Which switch is the quietest?
Silent linears like Cherry MX Silent Red and silent tactiles like Gazzew Boba U4 are the quietest mainstream options. They use rubber dampeners inside the housing to absorb the impact of the stem at top and bottom. They are not silent in the absolute sense but they are noticeably quieter than a standard membrane keyboard.
What is the difference between Cherry MX and clones?
Cherry invented the MX format and held the patent until it expired in 2014. After that, companies like Gateron, Kailh, Outemu, and TTC started making compatible switches with the same dimensions and the same cross stem. Modern clones are often smoother, lighter, and cheaper than Cherry originals. Many enthusiasts now prefer Gateron or premium boutique brands over Cherry.
Can I lubricate my switches?
Yes, and many enthusiasts do. Switch lube (typically Krytox 205g0 for linears, Tribosys 3204 for tactiles) reduces scratch, kills spring ping, and makes the switch sound deeper. The catch is that lubing means opening every switch with a small tool and applying tiny amounts with a brush. A 60 percent keyboard takes around two hours.
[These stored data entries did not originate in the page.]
(* ===== verification/Prefetch.v ===== *)
(** * Prefetch: the stride detector (internal/prefetch/prefetch.go)

    A detector holds what it knows about each stream; [Observe] records a read
    and returns the blocks worth fetching next. Indices and strides are int64
    and wrap. [score] walks the map of outstanding predictions while it deletes
    from it; the walk is over the entries the map had when it began, which is
    what Go does here even when [record] replaces the map. *)

From S2P Require Import Prelude Float64.

Local Open Scope Z_scope.

Record Block : Type := mkBlock {
  Stream : string;
  BIndex : Z;
}.
#[global] Instance Block_eq_dec : EqDecision Block.
Proof. solve_decision. Defined.

Record Config : Type := mkPrefetchConfig {
  Depth : Z;
  Confirmations : Z;
  Window : Z;
  MinAccuracy : float64;
  Patience : duration;
}.

Definition Validate (c : Config) : bool :=
  negb (Depth c <=? 0) && negb (Confirmations c <? 3) && negb (Window c <=? 0) &&
  negb (f64_ltb (MinAccuracy c) (f64_of_Z 0) || f64_ltb (f64_of_Z 1) (MinAccuracy c)) &&
  negb (Patience c <=? 0).

Definition DefaultConfig : Config :=
  {| Depth := 8; Confirmations := 3; Window := 64; MinAccuracy := f64_lit 1 2; Patience := Minute |}.

Record stream : Type := mkStream {
  slast : Z;
  stride : Z;
  runs : Z;
  started : bool;
  outstanding : gmap Z time;
  recent : list bool;
  muted : bool;
  mutedStride : Z;
}.

Definition new_stream : stream :=
  {| slast := 0; stride := 0; runs := 0; started := false; outstanding := ∅; recent := [];
     muted := false; mutedStride := 0 |}.

Definition set_recent (r : list bool) (s : stream) : stream :=
  {| slast := slast s; stride := stride s; runs := runs s; started := started s;
     outstanding := outstanding s; recent := r; muted := muted s; mutedStride := mutedStride s |}.
Definition set_outstanding (o : gmap Z time) (s : stream) : stream :=
  {| slast := slast s; stride := stride s; runs := runs s; started := started s;
     outstanding := o; recent := recent s; muted := muted s; mutedStride := mutedStride s |}.
Definition set_stride (st r : Z) (s : stream) : stream :=
  {| slast := slast s; stride := st; runs := r; started := started s;
     outstanding := outstanding s; recent := recent s; muted := muted s; mutedStride := mutedStride s |}.
Definition set_last (i : Z) (s : stream) : stream :=
  {| slast := i; stride := stride s; runs := runs s; started := true;
     outstanding := outstanding s; recent := recent s; muted := muted s; mutedStride := mutedStride s |}.
Definition set_muted (m : bool) (ms : Z) (s : stream) : stream :=
  {| slast := slast s; stride := stride s; runs := runs s; started := started s;
     outstanding := outstanding s; recent := recent s; muted := m; mutedStride := ms |}.

Record Detector : Type := mkDetector {
  dcfg : Config;
  streams : gmap string stream;
}.

Definition New (c : Config) : option Detector :=
  if Validate c then Some {| dcfg := c; streams := ∅ |} else None.

Definition accuracy (rs : list bool) : float64 :=
  f64_div (f64_of_Z (zlen (List.filter (fun ok => ok) rs))) (f64_of_Z (zlen rs)).

Definition record (c : Config) (read : bool) (s : stream) : stream :=
  let r := recent s ++ [read] in
  let r := if Window c <? zlen r then zdrop (zlen r - Window c) r else r in
  let s := set_recent r s in
  if zlen r <? Window c then s
  else if negb (muted s) && f64_ltb (accuracy r) (MinAccuracy c) then
    set_stride 0 0 (set_outstanding ∅ (set_muted true (stride s) s))
  else s.

Definition score_one (c : Config) (now : time) (s : stream) (p : Z * time) : stream :=
  if Patience c <=? time_Sub now p.2
  then record c false (set_outstanding (delete p.1 (outstanding s)) s)
  else s.

Definition score (c : Config) (index : Z) (now : time) (s : stream) : stream :=
  let s := if bool_decide (is_Some (outstanding s !! index))
           then record c true (set_outstanding (delete index (outstanding s)) s) else s in
  fold_left (score_one c now) (map_to_list (outstanding s)) s.

Definition track (c : Config) (index : Z) (s : stream) : stream :=
  if negb (started s) then set_last index s
  else
    let st := index -! slast s in
    let s := set_last index s in
    if st =? 0 then s
    else if st =? stride s then
      let s := set_stride (stride s) (runs s +! 1) s in
      if muted s && negb (st =? mutedStride s) && (Confirmations c <=? runs s +! 2)
      then set_recent [] (set_muted false (mutedStride s) s)
      else s
    else set_stride st 0 s.

(** The loop [for i := 1; i <= Depth; i++], with the blocks collected so far. *)
Definition predict_one (b : Block) (now : time) (acc : stream * list Block) (i : Z)
  : stream * list Block :=
  let '(s, out) := acc in
  let next := BIndex b +! stride s *! i in
  if bool_decide (is_Some (outstanding s !! next)) then (s, out)
  else (set_outstanding (<[next := now]> (outstanding s)) s,
        out ++ [{| Stream := Stream b; BIndex := next |}]).

Definition predicting (c : Config) (s : stream) : bool :=
  started s && negb (muted s) && (Confirmations c <=? runs s +! 2).

Definition Observe (b : Block) (now : time) (d : Detector) : Detector * list Block :=
  let c := dcfg d in
  let s := default new_stream (streams d !! Stream b) in
  let s := track c (BIndex b) (score c (BIndex b) now s) in
  let put s := {| dcfg := c; streams := <[Stream b := s]> (streams d) |} in
  if negb (started s) || (runs s +! 2 <? Confirmations c) || muted s then (put s, [])
  else
    let '(s, out) := fold_left (predict_one b now) (seqZ 1 (Depth c)) (s, []) in
    (put s, out).

Definition Accuracy (name : string) (d : Detector) : option float64 :=
  match streams d !! name with
  | None => None
  | Some s => match recent s with [] => None | r => Some (accuracy r) end
  end.

Definition Predicting (name : string) (d : Detector) : bool :=
  match streams d !! name with
  | None => false
  | Some s => predicting (dcfg d) s
  end.

Definition Forget (name : string) (d : Detector) : Detector :=
  {| dcfg := dcfg d; streams := delete name (streams d) |}.

(** ** What a stream has read

    [history] is a stream's reads, newest first, with immediate repeats left
    out, since a repeat neither confirms a stride nor breaks it. *)
Fixpoint history (name : string) (reads : list (Block * time)) : list Z :=
  match reads with
  | [] => []
  | (b, _) :: older =>
      let h := history name older in
      if (Stream b =? name)%string then
        match h with
        | i :: _ => if BIndex b -! i =? 0 then h else BIndex b :: h
        | [] => [BIndex b]
        end
      else h
  end.

(** The reads arrive oldest first; [reads] lists them newest first. *)
Fixpoint observe_all (reads : list (Block * time)) (d : Detector) : Detector :=
  match reads with
  | [] => d
  | (b, t) :: older => (Observe b t (observe_all older d)).1
  end.

(** The newest [n] reads step by [st]. *)
Fixpoint steps_by (st : Z) (n : nat) (h : list Z) : Prop :=
  match n, h with
  | S m, i :: ((j :: _) as t) => i -! j = st /\ steps_by st m t
  | S _, _ => False
  | O, _ => True
  end.

(** ** Invariant *)

(** What a stream knows agrees with what it has read. *)
Record stream_ok (h : list Z) (s : stream) : Prop := {
  ok_started : started s = true <-> h <> [];
  ok_last : forall i, head h = Some i -> slast s = i;
  ok_runs : 0 <= runs s;
  ok_none : stride s = 0 -> runs s = 0;
  ok_steps : stride s <> 0 -> steps_by (stride s) (S (Z.to_nat (runs s))) h;
}.

Lemma steps_by_length st n : forall h, steps_by st (S n) h -> (S (S n) <= length h)%nat.
Proof.
  induction n as [|n IH]; intros [|i [|j t]]; simpl; try tauto; [lia|].
  intros [_ H]. apply (IH (j :: t)) in H. simpl in H. lia.
Qed.

Lemma steps_by_le st n m : forall h, (m <= n)%nat -> steps_by st n h -> steps_by st m h.
Proof.
  revert m. induction n as [|n IH]; intros [|m] h L; try done; [lia|].
  destruct h as [|i [|j t]]; simpl; try tauto. intros [E H]. split; [done|].
  apply IH; [lia|done].
Qed.

(** Scoring may reset the stride, and touches nothing else a stream knows about
    its reads. *)
Definition rescored (s s' : stream) : Prop :=
  slast s' = slast s /\ started s' = started s /\
  (stride s' = stride s /\ runs s' = runs s \/ stride s' = 0 /\ runs s' = 0).

Lemma rescored_trans s1 s2 s3 : rescored s1 s2 -> rescored s2 s3 -> rescored s1 s3.
Proof. intros (? & ? & ?) (? & ? & ?). split_and!; try congruence. intuition congruence. Qed.

Lemma record_rescored c r s : rescored s (record c r s).
Proof. unfold record, rescored. repeat case_if; simpl; auto. Qed.

Lemma score_rescored c i now s : rescored s (score c i now s).
Proof.
  unfold score. set (s1 := if bool_decide _ then _ else s).
  assert (rescored s s1) as R1.
  { unfold s1. case_if; [|by split_and!; auto].
    pose proof (record_rescored c true (set_outstanding (delete i (outstanding s)) s)) as R. exact R. }
  eapply rescored_trans; [exact R1|]. clear R1. clearbody s1.
  generalize (map_to_list (outstanding s1)) as l. intros l. revert s1.
  induction l as [|p l IH]; intros s1; simpl; [by split_and!; auto|].
  eapply rescored_trans; [|apply IH]. unfold score_one. case_if; [|by split_and!; auto].
  pose proof (record_rescored c false (set_outstanding (delete p.1 (outstanding s1)) s1)) as R. exact R.
Qed.

Lemma rescored_ok h s s' : rescored s s' -> stream_ok h s -> stream_ok h s'.
Proof.
  intros (El & Es & D) [A B C N S]. constructor; rewrite ?El, ?Es; auto;
    destruct D as [[E1 E2]|[E1 E2]]; rewrite ?E1, ?E2; auto; lia || done.
Qed.

Lemma wrap64_sub_0 a b : is_int64 a -> is_int64 b -> a -! b = 0 -> a = b.
Proof.
  intros A B E. destruct (wrap64_cong (a - b)) as [k Ek].
  unfold is_int64, MinInt64, MaxInt64 in *. lia.
Qed.

(** The read a stream is told of. *)
Definition read_index (i : Z) (h : list Z) : list Z :=
  match h with
  | j :: _ => if i -! j =? 0 then h else i :: h
  | [] => [i]
  end.

Lemma track_ok c i h s : is_int64 i -> Forall is_int64 h ->
  Z.of_nat (length h) < 4611686018427387904 ->
  stream_ok h s -> stream_ok (read_index i h) (track c i s).
Proof.
  intros Ii Ih L [St La Ru No Ste]. unfold track.
  destruct h as [|j h].
  { destruct (started s) eqn:Es; [destruct St as [St _]; by destruct (St eq_refl)|]. simpl. constructor; simpl; auto.
    all: try (by intros ? [= ->]); try (by split; auto).
    }
  assert (started s = true) as -> by by apply St. simpl.
  assert (slast s = j) as -> by by apply La. apply Forall_cons in Ih as [Ij Ih].
  destruct (Z.eqb_spec (i -! j) 0) as [E|E].
  { apply wrap64_sub_0 in E as ->; auto. constructor; simpl; auto; try (by intros ? [= ->]); by split. }
  destruct (Z.eqb_spec (i -! j) (stride s)) as [Es|Es].
  - assert (stride s <> 0) as N by congruence. pose proof (Ste N) as Sb.
    apply steps_by_length in Sb as Lb. simpl in Lb, L.
    assert (runs s +! 1 = runs s + 1) as Er by int64_lia.
    assert (stream_ok (i :: j :: h) (set_stride (stride s) (runs s +! 1) (set_last i s))) as O.
    { constructor; simpl; rewrite ?Er; auto; try lia.
      all: try (by intros ? [= ->]); try (by split; auto).
      intros _. by replace (Z.to_nat (runs s + 1)) with (S (Z.to_nat (runs s))) by lia. }
    simpl in O. case_if; [|done]. destruct O. by constructor.
  - constructor; simpl; auto; try lia; try (by intros ? [= ->]); by split; auto.
Qed.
How do I try switches before buying a whole keyboard?
Buy a switch tester. Vendors like NovelKeys, KBDfans, and Drop sell small acrylic boards with three to nine switches mounted on them. They are not functional keyboards, just samples to feel and listen to. A nine switch tester costs around 15 to 25 dollars and saves you from buying the wrong board.
The Short Version
Mechanical keyboard switches are not a single product, they are an entire taxonomy of small machines tuned for different jobs. Linear for speed, tactile for typing, clicky for personality. Standard profile for variety, low profile for thinness, hall effect for analog control. Once you know which questions to ask (how loud, how heavy, how deep), the wall of switch options stops looking intimidating and starts looking like a parts bin you can shop. Get a tester, try three or four families, and let your hands tell you which one wins.